Moms-to-be, take note that if you are used to sleeping flat on your back, you might want to avoid doing so in the last few weeks of your pregnancy. Reducing supine sleep - lying horizontally with the face and torso facing up during late pregnancy- may improve maternal and foetal health. As part of a recent research, there was an improvement observed in both maternal and foetal parameters during the intervention night when the women were being observed. It led to an increase in median minimum maternal oxygen saturation, fewer maternal oxygen desaturations and fewer foetal heart rate decelerations.

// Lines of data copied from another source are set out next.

(* ===== verification/PanMain.v ===== *)
(** * PanMain: ltp-pan from its options to its exit

    The options of [main] of ltp-pan.c, the files it opens, the collection, the
    defaults, and then the run ([pan_main] of PanSched).  The files are
    parameters.  What is written to a log that is the standard output ("-l -")
    is kept with the log; the debug output is left out. *)
From Stdlib Require Import String.
From S2P Require Import Prelude CLib Getopt Splitstr Zoo PanColl PanSched PanProps PanRun.

(** ** Options *)

Inductive pan_opt :=
| pan_A | pan_O (optarg : cstr) | pan_S | pan_a (optarg : cstr) | pan_C (optarg : cstr) | pan_d (optarg : cstr)
| pan_e | pan_f (optarg : cstr) | pan_h | pan_l (optarg : cstr) | pan_n (optarg : cstr) | pan_o (optarg : cstr)
| pan_p | pan_q | pan_r (optarg : cstr) | pan_s (optarg : cstr) | pan_t (optarg : cstr) | pan_x (optarg : cstr)
| pan_y | pan_unknown.

Definition pan_table : opt_table := OptTable (lit "AO:Sa:C:d:ef:hl:n:o:pqr:s:t:x:y") None.
Definition pan_opt_of (r : opt_ret) : pan_opt :=
  match r with
  | Got "A" _ => pan_A | Got "O" (Some s) => pan_O s | Got "S" _ => pan_S | Got "a" (Some s) => pan_a s
  | Got "C" (Some s) => pan_C s | Got "d" (Some s) => pan_d s | Got "e" _ => pan_e | Got "f" (Some s) => pan_f s
  | Got "h" _ => pan_h | Got "l" (Some s) => pan_l s | Got "n" (Some s) => pan_n s | Got "o" (Some s) => pan_o s
  | Got "p" _ => pan_p | Got "q" _ => pan_q | Got "r" (Some s) => pan_r s | Got "s" (Some s) => pan_s s
  | Got "t" (Some s) => pan_t s | Got "x" (Some s) => pan_x s | Got "y" _ => pan_y | _ => pan_unknown
  end%char.

(** The variables the options set. *)
Record pan_args := PanArgs {
  a_panname : option cstr; a_zooname : option cstr; a_logfilename : option cstr; a_failcmdfilename : option cstr;
  a_outputfilename : option cstr; a_test_out_dir : option cstr; a_reporttype : option cstr; a_filename : cstr;
  a_keep_active : Z; a_starts : Z; a_time : Z * ascii * bool;      (* run_time, modifier, timed *)
  a_has_brakes : bool; a_sequential : bool; a_fork_in_road : bool; a_track_exit_stats : bool;
  a_fmt_print : bool; a_quiet_mode : bool
}.
Definition pan_args0 : pan_args :=
  PanArgs None None None None None None None (lit "/dev/null") 1 (-1) (-1, "m"%char, false) false false false false false false.
Record cper_section_descriptor := SectionDescriptor {
  sd_section_offset : Z;
  sd_section_length : Z;
  sd_revision : Z;
  sd_validation_bits : Z;
  sd_reserved : Z;
  sd_flags : Z;
  sd_section_type : lguid_t;
  sd_fru_id : lguid_t;
  sd_section_severity : Z;
  sd_fru_text : list Z
}.

Record cper_sec_proc_generic := SecProcGeneric {
  pg_validation_bits : Z;
  pg_proc_type : Z;
  pg_proc_isa : Z;
  pg_proc_error_type : Z;
  pg_operation : Z;
  pg_flags : Z;
  pg_level : Z;
  pg_reserved : Z;
  pg_cpu_version : Z;
  pg_cpu_brand : list Z;
  pg_proc_id : Z;
  pg_target_addr : Z;
  pg_requestor_id : Z;
  pg_responder_id : Z;
  pg_ip : Z
}.

Record cper_sec_proc_ia := SecProcIa {
  pi_validation_bits : Z;
  pi_lapic_id : Z;
  pi_cpuid : list Z
}.

Record cper_ia_err_info := IaErrInfo {
  ie_err_type : lguid_t;
  ie_validation_bits : Z;
  ie_check_info : Z;
  ie_target_id : Z;
  ie_requestor_id : Z;
  ie_responder_id : Z;
  ie_ip : Z
}.

Record cper_ia_proc_ctx := IaProcCtx {
  pc_reg_ctx_type : Z;
  pc_reg_arr_size : Z;
  pc_msr_addr : Z;
  pc_mm_reg_addr : Z
}.

Record cper_sec_mem_err := SecMemErr {
  me_validation_bits : Z;
  me_error_status : Z;
  me_physical_addr : Z;
  me_physical_addr_mask : Z;
  me_node : Z;
  me_card : Z;
  me_module : Z;
  me_bank : Z;
  me_device : Z;
  me_row : Z;
  me_column : Z;
  me_bit_pos : Z;
  me_requestor_id : Z;
  me_responder_id : Z;
  me_target_id : Z;
  me_error_type : Z
}.

(** The bytes of the members in order, without padding ([pragma pack(1)]). *)
Definition header_fields (h : cper_record_header) : list (list Z) :=
  [rh_signature h; le_bytes 2 (rh_revision h); le_bytes 4 (rh_signature_end h);
   le_bytes 2 (rh_section_count h); le_bytes 4 (rh_error_severity h);
   le_bytes 4 (rh_validation_bits h); le_bytes 4 (rh_record_length h);
   le_bytes 8 (rh_timestamp h); rh_platform_id h; rh_partition_id h;
   rh_creator_id h; rh_notification_type h; le_bytes 8 (rh_record_id h);
   le_bytes 4 (rh_flags h); le_bytes 8 (rh_persistence_information h); rh_reserved h].
Definition descriptor_fields (d : cper_section_descriptor) : list (list Z) :=
  [le_bytes 4 (sd_section_offset d); le_bytes 4 (sd_section_length d);
   le_bytes 2 (sd_revision d); le_bytes 1 (sd_validation_bits d);
   le_bytes 1 (sd_reserved d); le_bytes 4 (sd_flags d); sd_section_type d;
   sd_fru_id d; le_bytes 4 (sd_section_severity d); sd_fru_text d].
Definition mem_err_fields (e : cper_sec_mem_err) : list (list Z) :=
  [le_bytes 8 (me_validation_bits e); le_bytes 8 (me_error_status e);
   le_bytes 8 (me_physical_addr e); le_bytes 8 (me_physical_addr_mask e);
   le_bytes 2 (me_node e); le_bytes 2 (me_card e); le_bytes 2 (me_module e);
   le_bytes 2 (me_bank e); le_bytes 2 (me_device e); le_bytes 2 (me_row e);
   le_bytes 2 (me_column e); le_bytes 2 (me_bit_pos e);
   le_bytes 8 (me_requestor_id e); le_bytes 8 (me_responder_id e);
   le_bytes 8 (me_target_id e); le_bytes 1 (me_error_type e)].
(* ===== verification/Erst.v ===== *)
(** * Erst: erst-inject, the test of the error record serialization table

    cases/function/erst-inject: [inject], [poll], [clear], [get_record_count]
    and [main] of erst-inject.c, over the structures of Cper.  The device
    /dev/erst_dbg and [malloc] are the class [erst_dev];
    what the driver documents about the records is the class [erst_laws], and
    [store_dev] is a driver that satisfies it. *)
From Stdlib Require Import String.
From S2P Require Import Prelude CLib Getopt Cper.

Definition CPER_CREATOR_LINUX : lguid_t :=
  LGUID 0x94DB0E05 0xEE60 0x42D8 0x91 0xA5 0xC6 0xC0 0x02 0x41 0x6C 0x6A.

(** ** The system *)

Class erst_dev (D : Type) := {
  (** [open] of the device: a descriptor, or not *)
  dev_open : D → bool * D;
  (** what [malloc] gives: the bytes that happen to be there, or NULL *)
  dev_malloc : Z → D → option (list Z);
  (** [write], [read] and the two requests of [ioctl]: the value returned *)
  dev_write : D → list Z → Z * D;
  dev_read : D → Z → Z * list Z * D;
  dev_clear : D → Z → Z * D;
  dev_count : D → Z * Z * D
}.

Record erst (D : Type) := Erst { e_dev : D; e_out : cstr }.
Arguments Erst {D} _ _.
Arguments e_dev {D} _.
Arguments e_out {D} _.

Section ErstInject.
Context {D : Type} `{!erst_dev D}.

Definition e_print (text : cstr) : prog (erst D) unit :=
  p_modify (λ s, Erst (e_dev s) (e_out s ++ text)).

(** A system call on the device. *)
Definition e_call {A} (f : D → A * D) : prog (erst D) A := λ s,
  let '(a, d) := f (e_dev s) in (Ok a, Erst d (e_out s)).

(** [exit(-1)]: the status the parent sees. *)
Definition error_exit {A} : prog (erst D) A := p_exit 255.
Definition ERROR_EXIT_ON (check : bool) : prog (erst D) unit :=
  if check then error_exit else mret ().

(** [malloc] and the test of what it returns. *)
Definition e_malloc (n : Z) : prog (erst D) (list Z) := λ s,
  match dev_malloc n (e_dev s) with
  | Some buf => (Ok buf, s)
  | None => error_exit s
  end.

Definition record_len : nat := sizeof header_widths + sizeof descriptor_widths + sizeof mem_err_widths.

(** [memcpy] of two characters to the start of a zeroed [__u64]. *)
Definition chars (s : string) : list Z := (λ c, Z.of_N (N_of_ascii c)) <$> lit s.
Definition memcpy_u64 (s : list Z) : Z := le_val (s ++ zero_bytes (8 - length s)).

Definition inject_header (record_id : Z) : cper_record_header := {|
  rh_signature := chars "CPER";
  rh_revision := 0x0100;
  rh_signature_end := 0xffffffff;
  rh_section_count := 1;
  rh_error_severity := CPER_SER_FATAL;
  rh_validation_bits := 0;
  rh_record_length := Z.of_nat record_len;
  rh_timestamp := 0;
  rh_platform_id := zero_bytes 16;
  rh_partition_id := zero_bytes 16;
  rh_creator_id := CPER_CREATOR_LINUX;
  rh_notification_type := CPER_NOTIFY_NMI;
  rh_record_id := record_id;
  rh_flags := 0;
  rh_persistence_information := memcpy_u64 (chars "ER");
  rh_reserved := zero_bytes 12 |}.

Definition inject_section : cper_section_descriptor := {|
  sd_section_offset := Z.of_nat (sizeof header_widths + sizeof descriptor_widths);
  sd_section_length := Z.of_nat (sizeof mem_err_widths);
  sd_revision := 0x0100;
  sd_validation_bits := 0;
  sd_reserved := 0;
  sd_flags := 0;
  sd_section_type := CPER_SEC_PLATFORM_MEM;
  sd_fru_id := zero_bytes 16;
  sd_section_severity := CPER_SER_FATAL;
  sd_fru_text := zero_bytes 20 |}.

Definition inject_mem_err : cper_sec_mem_err := {|
  me_validation_bits := 0x6;
  me_error_status := 0;
  me_physical_addr := 0x2000;
  me_physical_addr_mask := ~. 0xfff;
  me_node := 0; me_card := 0; me_module := 0; me_bank := 0;
  me_device := 0; me_row := 0; me_column := 0; me_bit_pos := 0;
  me_requestor_id := 0; me_responder_id := 0; me_target_id := 0;
  me_error_type := 0 |}.

Definition record_bytes (record_id : Z) : list Z :=
  concat (header_fields (inject_header record_id))
  ++ concat (descriptor_fields inject_section)
  ++ concat (mem_err_fields inject_mem_err).

(** [int rc = write(...)] and the comparison with an unsigned length. *)
Definition inject (record_id : Z) : prog (erst D) unit :=
  e_print (lit "sizes: " ++ fmt_u (Z.of_nat (sizeof header_widths))
         ++ lit ", " ++ fmt_u (Z.of_nat (sizeof descriptor_widths))
         ++ lit ", " ++ fmt_u (Z.of_nat (sizeof mem_err_widths)) ++ [NL]);;
  _ ← e_malloc (Z.of_nat record_len);
  rc ← e_call (λ d, dev_write d (record_bytes record_id));
  ERROR_EXIT_ON (negb (u32 (i32 rc) =? u32 (Z.of_nat record_len))).

Definition POLL_BUF_SIZ : Z := 1024 * 1024.

(** [%4s] of the characters at the start of [buf], up to the first NUL; there
    is none in the buffer. *)
Fixpoint c_string (buf : list Z) : option cstr :=
  match buf with
  | [] => None
  | b :: buf' =>
      if b =? 0 then Some []
      else match c_string buf' with
           | Some s => Some (ascii_of_N (Z.to_N b) :: s)
           | None => None
           end
  end.
Definition fmt_4s (s : cstr) : cstr := replicate (4 - length s) " "%char ++ s.

Definition poll : prog (erst D) Z :=
  buf ← e_malloc POLL_BUF_SIZ;
  r ← e_call (λ d, dev_read d POLL_BUF_SIZ);
  let rc := i32 (fst r) in
  ERROR_EXIT_ON (rc <? 0);;
  let buf := snd r ++ drop (length (snd r)) buf in
  e_print (lit "rc: " ++ fmt_d rc ++ [NL]);;
  match c_string buf with
  | Some sig =>
      e_print (lit "rcd sig: " ++ fmt_4s sig ++ [NL]);;
      e_print (lit "rcd id: 0x" ++ fmt_x (le_val (member header_widths 12 buf)) ++ [NL]);;
      mret rc
  | None => p_undef
  end.

(** [while (poll(fd));] *)
Fixpoint poll_loop (fuel : nat) : prog (erst D) unit :=
  match fuel with
  | O => p_nofuel
  | S fuel => rc ← poll; if nz rc then poll_loop fuel else mret ()
  end.

Definition clear (record_id : Z) : prog (erst D) unit :=
  e_print (lit "clear an error record: id = 0x" ++ fmt_x record_id ++ [NL]);;
  rc ← e_call (λ d, dev_clear d record_id);
  ERROR_EXIT_ON (nz (i32 rc)).
(* ===== verification/Victim.v ===== *)
(** * Victim: the victim of an injected machine check

    tools/victim/victim.c: [vtop] reads a physical address from
    /proc/<pid>/pagemap, [parse_addr_subopts] parses the argument of -a with
    [getsubopt], [pfa_helper] watches a page being replaced, and [main] takes
    the options and waits for the trigger.  The kernel is the class
    [victim_env]; its answers may change from one call to the next, so they are
    functions of the number of calls before. *)
From Stdlib Require Import String.
From S2P Require Import Prelude CLib Getopt.

Class victim_env := {
  v_pagesize : Z;
  (** the eight bytes at an offset of /proc/<pid>/pagemap, unless the [open] or the
      [pread] fails *)
  v_pagemap : nat → Z → Z → option Z;
  v_mmap : option Z;
  v_getpid : Z;
  (** [unlink] of the trigger file succeeds or says ENOENT *)
  v_unlink : bool;
  (** what a [read] of the trigger file gives, unless its [open] fails *)
  v_trigger : nat → option cstr;
  v_ctime : nat → cstr;
  (** the code of [dummyfunc], as the integers of a page *)
  v_dummyfunc : list Z
}.

(** What was printed, the number of calls so far and the mapped page as integers. *)
Record victim := Vic { v_out : cstr; v_clock : nat; v_page : list Z }.

(** How the program ends: [main] returns, or it executes or reads the page for
    ever. *)
Inductive ending := Returns (status : Z) | Executes_page | Reads_page.

Section Program.
Context {env : victim_env}.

“Our findings suggest that women can comfortably sleep wearing a device around their waist that effectively stops them from sleeping on their back,” said principal investigator Jane Warland of the University of South Australia. “Using positional therapy to keep the pregnant mother off her back may reduce supine sleep in late pregnancy and may also provide both maternal and foetal health benefits, with minimal impact on maternal perception of sleep quality and sleep time,” added Jane.
According to the authors, most pregnant women spend about 25 per cent of their sleep time in the supine position. This might be a risk factor for stillbirth and low birth weight because the fetus might be deprived of oxygen when one sleeps on the back. “Wearing a device that minimises back sleep, and which is comfortable and doesn’t impact the mother’s sleep length or quality, may be a simple way to reduce stillbirth incidence, especially if the mother is at increased risk due to other factors,” Warland said.